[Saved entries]
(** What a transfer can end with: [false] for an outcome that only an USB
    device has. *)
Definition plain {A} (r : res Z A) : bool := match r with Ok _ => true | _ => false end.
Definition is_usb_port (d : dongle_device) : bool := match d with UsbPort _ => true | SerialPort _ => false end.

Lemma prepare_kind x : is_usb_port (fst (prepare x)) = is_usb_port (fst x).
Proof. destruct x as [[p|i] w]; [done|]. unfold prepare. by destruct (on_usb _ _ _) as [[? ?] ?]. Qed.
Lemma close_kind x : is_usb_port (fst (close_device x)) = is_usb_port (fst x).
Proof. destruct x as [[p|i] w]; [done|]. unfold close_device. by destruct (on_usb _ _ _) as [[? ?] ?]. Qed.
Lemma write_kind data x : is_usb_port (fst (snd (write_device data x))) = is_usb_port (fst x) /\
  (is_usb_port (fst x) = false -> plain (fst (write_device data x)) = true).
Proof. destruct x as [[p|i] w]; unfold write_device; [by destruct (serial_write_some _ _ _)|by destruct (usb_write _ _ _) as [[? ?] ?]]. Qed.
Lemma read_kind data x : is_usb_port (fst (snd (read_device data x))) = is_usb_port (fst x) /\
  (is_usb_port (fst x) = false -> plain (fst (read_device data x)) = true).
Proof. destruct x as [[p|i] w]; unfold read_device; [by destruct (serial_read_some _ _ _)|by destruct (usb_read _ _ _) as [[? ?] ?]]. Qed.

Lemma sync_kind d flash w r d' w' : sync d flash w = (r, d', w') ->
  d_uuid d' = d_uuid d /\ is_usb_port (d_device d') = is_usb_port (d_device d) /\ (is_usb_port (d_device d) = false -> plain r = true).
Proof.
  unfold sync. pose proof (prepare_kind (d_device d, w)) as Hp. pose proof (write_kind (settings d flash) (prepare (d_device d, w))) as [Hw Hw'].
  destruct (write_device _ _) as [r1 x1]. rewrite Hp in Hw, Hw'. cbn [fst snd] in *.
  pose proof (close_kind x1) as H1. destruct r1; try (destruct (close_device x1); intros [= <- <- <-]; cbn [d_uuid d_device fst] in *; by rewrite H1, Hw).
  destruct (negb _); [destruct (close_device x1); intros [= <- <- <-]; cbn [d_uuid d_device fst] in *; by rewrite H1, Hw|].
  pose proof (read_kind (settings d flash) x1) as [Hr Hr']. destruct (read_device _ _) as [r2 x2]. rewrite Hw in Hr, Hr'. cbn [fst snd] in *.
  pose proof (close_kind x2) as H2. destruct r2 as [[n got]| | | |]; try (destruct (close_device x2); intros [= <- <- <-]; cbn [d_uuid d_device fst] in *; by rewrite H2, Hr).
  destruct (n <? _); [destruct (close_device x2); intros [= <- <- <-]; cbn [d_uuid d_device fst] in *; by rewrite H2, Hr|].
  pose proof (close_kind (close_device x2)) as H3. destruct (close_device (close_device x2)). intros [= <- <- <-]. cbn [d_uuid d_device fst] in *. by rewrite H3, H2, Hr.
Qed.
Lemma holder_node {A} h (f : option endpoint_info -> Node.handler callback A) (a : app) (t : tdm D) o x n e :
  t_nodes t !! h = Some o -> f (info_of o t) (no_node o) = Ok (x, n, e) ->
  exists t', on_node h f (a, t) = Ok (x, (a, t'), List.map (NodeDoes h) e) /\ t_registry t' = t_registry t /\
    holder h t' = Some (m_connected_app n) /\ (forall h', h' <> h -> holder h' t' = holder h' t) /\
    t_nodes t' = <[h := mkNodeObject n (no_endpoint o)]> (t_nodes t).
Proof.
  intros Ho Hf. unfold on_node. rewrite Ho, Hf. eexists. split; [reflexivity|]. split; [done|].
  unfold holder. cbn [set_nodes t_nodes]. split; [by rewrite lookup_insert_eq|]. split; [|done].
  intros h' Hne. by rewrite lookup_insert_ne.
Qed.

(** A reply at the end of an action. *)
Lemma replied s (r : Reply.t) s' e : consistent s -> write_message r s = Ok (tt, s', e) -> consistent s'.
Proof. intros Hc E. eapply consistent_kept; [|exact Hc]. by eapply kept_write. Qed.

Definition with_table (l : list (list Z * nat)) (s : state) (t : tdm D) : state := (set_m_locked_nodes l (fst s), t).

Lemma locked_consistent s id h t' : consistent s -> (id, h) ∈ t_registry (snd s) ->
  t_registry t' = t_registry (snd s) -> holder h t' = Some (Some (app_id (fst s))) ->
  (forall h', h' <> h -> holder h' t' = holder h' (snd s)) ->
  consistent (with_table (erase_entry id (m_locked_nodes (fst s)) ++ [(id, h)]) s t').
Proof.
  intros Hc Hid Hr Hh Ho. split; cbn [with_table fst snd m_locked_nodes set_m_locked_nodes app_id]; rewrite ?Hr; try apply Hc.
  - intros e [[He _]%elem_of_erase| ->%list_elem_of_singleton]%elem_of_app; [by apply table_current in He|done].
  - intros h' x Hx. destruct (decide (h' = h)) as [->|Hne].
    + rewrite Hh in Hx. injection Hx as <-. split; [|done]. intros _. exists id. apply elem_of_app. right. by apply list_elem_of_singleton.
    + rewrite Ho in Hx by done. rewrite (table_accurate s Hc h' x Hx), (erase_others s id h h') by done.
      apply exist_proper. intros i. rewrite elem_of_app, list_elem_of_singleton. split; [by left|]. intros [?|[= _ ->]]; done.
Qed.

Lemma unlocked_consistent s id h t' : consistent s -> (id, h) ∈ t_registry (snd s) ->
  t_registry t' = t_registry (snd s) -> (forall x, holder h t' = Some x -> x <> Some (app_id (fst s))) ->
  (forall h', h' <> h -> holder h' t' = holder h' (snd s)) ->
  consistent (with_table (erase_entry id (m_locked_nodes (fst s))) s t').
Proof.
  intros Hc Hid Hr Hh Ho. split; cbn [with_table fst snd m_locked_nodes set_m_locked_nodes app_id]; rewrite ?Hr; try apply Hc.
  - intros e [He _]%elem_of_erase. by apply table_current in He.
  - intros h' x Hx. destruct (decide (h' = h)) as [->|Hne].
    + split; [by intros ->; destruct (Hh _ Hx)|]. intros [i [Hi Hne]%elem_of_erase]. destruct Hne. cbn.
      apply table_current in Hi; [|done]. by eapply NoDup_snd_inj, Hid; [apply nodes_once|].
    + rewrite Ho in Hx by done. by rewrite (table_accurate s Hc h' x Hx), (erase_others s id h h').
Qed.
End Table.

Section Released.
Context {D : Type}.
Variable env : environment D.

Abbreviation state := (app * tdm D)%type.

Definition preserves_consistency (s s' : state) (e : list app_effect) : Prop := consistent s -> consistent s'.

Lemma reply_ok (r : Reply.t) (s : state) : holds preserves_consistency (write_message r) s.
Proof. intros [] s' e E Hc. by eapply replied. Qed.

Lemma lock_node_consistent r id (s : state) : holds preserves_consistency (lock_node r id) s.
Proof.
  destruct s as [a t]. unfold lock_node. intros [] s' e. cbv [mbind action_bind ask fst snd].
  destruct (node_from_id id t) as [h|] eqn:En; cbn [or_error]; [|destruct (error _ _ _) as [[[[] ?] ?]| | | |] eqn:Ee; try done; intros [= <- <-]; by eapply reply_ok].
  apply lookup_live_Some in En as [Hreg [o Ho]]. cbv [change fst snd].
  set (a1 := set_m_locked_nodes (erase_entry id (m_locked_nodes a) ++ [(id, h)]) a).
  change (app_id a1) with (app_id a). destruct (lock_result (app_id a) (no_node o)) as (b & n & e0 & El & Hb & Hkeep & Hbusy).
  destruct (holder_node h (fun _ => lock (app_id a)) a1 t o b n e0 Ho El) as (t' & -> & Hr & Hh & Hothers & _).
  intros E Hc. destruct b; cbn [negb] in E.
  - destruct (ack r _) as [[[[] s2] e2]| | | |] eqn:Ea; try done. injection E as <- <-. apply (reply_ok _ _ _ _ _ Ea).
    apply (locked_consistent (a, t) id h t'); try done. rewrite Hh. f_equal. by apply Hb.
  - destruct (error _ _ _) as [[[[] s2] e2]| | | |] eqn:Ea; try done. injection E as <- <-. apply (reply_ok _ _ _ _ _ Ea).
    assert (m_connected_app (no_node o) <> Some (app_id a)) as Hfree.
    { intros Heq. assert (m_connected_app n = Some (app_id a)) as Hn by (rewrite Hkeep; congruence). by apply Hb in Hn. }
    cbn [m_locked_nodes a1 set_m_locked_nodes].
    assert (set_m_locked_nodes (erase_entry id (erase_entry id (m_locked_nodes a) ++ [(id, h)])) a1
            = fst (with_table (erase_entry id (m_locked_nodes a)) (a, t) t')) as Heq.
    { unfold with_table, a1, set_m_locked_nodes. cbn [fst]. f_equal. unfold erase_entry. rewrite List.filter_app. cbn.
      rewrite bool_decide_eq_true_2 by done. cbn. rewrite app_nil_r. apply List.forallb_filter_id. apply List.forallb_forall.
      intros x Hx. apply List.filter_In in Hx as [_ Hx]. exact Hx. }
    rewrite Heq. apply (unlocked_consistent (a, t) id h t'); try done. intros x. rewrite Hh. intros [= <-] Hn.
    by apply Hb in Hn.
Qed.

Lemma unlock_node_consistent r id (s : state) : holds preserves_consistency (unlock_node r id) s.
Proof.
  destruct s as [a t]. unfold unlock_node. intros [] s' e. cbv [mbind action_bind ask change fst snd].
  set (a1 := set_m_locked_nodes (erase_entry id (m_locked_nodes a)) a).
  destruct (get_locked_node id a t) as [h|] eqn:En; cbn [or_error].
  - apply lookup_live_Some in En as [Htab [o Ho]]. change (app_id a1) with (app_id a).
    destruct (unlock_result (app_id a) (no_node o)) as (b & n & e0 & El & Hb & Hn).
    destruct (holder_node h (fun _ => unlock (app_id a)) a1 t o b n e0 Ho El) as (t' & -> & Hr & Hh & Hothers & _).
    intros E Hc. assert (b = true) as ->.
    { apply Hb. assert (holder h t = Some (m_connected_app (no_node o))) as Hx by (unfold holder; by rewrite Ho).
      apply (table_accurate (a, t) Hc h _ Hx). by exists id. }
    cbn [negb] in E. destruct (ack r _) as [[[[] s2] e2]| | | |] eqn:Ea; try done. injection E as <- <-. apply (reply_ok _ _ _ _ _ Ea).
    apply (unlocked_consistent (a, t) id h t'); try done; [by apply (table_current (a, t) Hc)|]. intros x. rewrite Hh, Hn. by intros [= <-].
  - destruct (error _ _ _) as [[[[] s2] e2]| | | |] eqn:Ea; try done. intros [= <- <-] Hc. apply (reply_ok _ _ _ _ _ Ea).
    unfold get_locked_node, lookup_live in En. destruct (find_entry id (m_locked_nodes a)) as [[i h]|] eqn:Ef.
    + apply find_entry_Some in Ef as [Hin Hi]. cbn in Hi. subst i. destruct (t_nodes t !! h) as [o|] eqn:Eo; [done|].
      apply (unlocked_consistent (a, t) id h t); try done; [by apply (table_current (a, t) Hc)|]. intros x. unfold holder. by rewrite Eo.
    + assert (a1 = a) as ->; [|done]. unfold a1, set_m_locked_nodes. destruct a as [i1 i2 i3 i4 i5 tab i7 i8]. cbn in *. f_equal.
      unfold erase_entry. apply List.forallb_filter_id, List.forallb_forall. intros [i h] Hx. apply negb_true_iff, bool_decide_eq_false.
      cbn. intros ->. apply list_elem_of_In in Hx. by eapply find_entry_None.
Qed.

> **Your goal**: What is needed is every line from the beginning of the data up to and including the line with "Definition is_usb_port (d", given again word for word.

> **Problem solution**:
(** What a transfer can end with: [false] for an outcome that only an USB
    device has. *)
Definition plain {A} (r : res Z A) : bool := match r with Ok _ => true | _ => false end.
Definition is_usb_port (d : dongle_device) : bool := match d with UsbPort _ => true | SerialPort _ => false end.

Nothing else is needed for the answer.